# [Work to be completed]
Restate word for word the lines in the listing below, starting at the line containing "(* ===== verification/Config.v ===== *)" and ending at the line containing "id ← gets w_next_arc;", both included; leave out the rest.

········

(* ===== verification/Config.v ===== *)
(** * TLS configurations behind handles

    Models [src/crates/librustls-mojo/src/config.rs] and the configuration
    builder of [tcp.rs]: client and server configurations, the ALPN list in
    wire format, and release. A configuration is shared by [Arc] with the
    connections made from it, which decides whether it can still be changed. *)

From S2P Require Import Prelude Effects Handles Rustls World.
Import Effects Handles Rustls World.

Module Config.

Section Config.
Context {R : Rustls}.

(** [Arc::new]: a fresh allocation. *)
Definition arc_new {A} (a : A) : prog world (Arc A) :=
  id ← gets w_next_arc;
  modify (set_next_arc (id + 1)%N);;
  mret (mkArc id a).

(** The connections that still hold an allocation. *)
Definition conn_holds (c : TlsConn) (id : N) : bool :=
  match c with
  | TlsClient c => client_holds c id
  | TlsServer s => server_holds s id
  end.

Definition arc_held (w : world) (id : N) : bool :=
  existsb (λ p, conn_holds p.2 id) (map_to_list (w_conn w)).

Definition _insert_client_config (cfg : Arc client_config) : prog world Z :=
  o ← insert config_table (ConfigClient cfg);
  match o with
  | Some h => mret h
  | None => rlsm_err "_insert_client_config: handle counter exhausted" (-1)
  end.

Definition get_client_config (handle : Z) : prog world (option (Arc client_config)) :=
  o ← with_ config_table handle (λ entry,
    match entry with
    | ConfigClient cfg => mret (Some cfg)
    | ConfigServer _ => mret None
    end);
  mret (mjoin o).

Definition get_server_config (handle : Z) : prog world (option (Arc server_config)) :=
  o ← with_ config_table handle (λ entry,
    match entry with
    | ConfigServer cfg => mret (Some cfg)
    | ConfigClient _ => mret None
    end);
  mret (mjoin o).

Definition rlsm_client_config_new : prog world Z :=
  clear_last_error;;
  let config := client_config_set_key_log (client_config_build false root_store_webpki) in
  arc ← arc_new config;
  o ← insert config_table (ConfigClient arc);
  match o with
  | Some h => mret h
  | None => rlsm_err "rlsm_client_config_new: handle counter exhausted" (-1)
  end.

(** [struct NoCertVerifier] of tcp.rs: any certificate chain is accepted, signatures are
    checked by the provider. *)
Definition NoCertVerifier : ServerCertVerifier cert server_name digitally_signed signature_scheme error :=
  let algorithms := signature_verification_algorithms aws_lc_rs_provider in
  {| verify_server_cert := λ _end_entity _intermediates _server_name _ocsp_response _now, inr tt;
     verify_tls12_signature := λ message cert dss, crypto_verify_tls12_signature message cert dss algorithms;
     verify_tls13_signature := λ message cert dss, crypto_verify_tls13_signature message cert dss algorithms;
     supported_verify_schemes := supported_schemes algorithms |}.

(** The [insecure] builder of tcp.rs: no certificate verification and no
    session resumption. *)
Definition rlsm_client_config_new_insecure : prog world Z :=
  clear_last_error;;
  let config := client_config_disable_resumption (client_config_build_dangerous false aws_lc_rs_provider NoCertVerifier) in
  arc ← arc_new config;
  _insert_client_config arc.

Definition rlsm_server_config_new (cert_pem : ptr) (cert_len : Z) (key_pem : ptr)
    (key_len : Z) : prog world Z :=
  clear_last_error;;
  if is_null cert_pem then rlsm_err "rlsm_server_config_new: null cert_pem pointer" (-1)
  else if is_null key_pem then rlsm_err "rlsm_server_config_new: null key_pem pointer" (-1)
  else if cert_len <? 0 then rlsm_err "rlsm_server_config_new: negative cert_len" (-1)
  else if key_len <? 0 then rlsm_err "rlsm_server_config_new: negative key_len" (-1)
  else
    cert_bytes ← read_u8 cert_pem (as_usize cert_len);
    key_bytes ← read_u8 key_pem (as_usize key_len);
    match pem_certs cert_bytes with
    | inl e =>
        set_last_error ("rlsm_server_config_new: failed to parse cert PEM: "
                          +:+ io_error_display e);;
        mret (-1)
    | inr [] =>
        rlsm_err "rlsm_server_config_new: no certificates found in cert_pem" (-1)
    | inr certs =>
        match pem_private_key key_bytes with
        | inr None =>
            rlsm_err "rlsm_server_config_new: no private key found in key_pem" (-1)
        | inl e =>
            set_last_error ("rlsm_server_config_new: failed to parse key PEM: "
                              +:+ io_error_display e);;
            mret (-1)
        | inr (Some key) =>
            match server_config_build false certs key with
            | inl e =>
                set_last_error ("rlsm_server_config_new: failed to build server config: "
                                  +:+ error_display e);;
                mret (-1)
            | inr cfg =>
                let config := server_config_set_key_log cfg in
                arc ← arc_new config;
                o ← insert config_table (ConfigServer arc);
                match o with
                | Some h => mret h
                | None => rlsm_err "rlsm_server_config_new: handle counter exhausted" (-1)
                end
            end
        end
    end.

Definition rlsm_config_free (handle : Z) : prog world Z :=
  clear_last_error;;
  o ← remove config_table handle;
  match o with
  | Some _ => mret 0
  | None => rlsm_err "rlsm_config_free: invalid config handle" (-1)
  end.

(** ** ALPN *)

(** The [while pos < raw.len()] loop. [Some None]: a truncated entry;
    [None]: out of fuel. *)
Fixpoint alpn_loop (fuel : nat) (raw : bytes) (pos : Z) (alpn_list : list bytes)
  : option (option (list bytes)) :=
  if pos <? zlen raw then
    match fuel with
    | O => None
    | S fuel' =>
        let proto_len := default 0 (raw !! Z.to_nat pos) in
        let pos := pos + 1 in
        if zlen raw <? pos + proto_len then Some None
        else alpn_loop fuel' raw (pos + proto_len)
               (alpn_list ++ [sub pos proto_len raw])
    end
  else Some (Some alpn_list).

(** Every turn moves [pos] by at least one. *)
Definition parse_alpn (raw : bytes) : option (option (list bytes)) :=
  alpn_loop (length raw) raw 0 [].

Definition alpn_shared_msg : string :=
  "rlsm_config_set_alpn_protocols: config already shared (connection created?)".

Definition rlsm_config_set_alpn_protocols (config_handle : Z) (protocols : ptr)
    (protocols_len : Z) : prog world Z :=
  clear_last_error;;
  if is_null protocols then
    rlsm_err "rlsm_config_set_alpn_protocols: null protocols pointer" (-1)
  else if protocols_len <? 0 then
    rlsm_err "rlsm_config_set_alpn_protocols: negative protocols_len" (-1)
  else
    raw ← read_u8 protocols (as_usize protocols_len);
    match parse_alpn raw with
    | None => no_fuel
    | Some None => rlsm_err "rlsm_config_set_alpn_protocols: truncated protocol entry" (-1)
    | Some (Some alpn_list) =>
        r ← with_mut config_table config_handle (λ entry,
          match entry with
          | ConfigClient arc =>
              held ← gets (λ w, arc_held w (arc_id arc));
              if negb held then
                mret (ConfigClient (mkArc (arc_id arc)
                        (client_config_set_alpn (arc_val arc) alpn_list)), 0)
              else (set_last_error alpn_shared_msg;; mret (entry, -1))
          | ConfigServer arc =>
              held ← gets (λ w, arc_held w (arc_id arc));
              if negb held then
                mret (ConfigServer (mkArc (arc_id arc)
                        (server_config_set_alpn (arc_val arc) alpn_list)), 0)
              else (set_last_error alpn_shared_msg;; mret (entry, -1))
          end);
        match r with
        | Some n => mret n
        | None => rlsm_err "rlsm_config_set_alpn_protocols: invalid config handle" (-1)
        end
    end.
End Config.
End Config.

········

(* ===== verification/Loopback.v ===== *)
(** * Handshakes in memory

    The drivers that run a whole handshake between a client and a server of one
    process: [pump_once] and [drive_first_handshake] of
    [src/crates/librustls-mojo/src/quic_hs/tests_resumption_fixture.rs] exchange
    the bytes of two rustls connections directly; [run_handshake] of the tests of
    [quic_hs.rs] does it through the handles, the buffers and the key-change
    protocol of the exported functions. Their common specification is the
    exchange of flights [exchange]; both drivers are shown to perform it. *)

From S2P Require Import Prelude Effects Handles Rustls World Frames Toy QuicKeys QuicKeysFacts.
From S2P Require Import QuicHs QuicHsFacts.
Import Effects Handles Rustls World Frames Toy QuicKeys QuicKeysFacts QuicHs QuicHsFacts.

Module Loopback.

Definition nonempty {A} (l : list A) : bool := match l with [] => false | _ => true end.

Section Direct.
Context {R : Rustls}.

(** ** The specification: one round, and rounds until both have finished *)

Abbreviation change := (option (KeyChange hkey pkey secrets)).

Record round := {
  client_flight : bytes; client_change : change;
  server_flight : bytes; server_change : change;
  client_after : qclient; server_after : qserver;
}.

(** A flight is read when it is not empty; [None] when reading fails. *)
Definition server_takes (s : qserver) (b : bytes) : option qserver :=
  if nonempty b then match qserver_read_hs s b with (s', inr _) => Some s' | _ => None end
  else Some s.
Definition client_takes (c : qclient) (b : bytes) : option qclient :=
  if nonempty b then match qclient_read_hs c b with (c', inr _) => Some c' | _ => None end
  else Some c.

········

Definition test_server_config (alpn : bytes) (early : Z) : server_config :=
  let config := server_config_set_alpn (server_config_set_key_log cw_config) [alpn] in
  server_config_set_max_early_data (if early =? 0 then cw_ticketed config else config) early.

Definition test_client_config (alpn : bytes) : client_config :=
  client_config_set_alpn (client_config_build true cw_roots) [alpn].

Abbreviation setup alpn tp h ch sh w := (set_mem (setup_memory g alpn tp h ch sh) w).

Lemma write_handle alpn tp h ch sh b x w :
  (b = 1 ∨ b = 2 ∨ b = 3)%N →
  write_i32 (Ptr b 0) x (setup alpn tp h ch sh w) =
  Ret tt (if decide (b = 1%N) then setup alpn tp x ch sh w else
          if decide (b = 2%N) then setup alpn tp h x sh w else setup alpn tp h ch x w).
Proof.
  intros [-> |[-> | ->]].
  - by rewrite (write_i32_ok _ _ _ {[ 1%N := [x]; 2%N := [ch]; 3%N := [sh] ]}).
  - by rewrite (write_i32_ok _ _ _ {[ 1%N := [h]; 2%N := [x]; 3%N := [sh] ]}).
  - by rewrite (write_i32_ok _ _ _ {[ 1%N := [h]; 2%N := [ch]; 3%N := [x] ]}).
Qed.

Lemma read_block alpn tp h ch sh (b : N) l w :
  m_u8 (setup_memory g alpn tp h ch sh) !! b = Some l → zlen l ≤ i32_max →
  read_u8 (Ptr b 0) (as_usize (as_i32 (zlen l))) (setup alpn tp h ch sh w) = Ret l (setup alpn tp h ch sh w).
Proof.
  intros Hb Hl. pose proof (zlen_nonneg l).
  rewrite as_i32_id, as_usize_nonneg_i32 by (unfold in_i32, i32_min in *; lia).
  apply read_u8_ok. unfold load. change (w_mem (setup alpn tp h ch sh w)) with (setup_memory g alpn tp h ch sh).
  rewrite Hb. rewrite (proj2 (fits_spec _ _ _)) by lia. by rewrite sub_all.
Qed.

········

# [Answer space]
(* ===== verification/Config.v ===== *)
(** * TLS configurations behind handles

    Models [src/crates/librustls-mojo/src/config.rs] and the configuration
    builder of [tcp.rs]: client and server configurations, the ALPN list in
    wire format, and release. A configuration is shared by [Arc] with the
    connections made from it, which decides whether it can still be changed. *)

From S2P Require Import Prelude Effects Handles Rustls World.
Import Effects Handles Rustls World.

Module Config.

Section Config.
Context {R : Rustls}.

(** [Arc::new]: a fresh allocation. *)
Definition arc_new {A} (a : A) : prog world (Arc A) :=
  id ← gets w_next_arc;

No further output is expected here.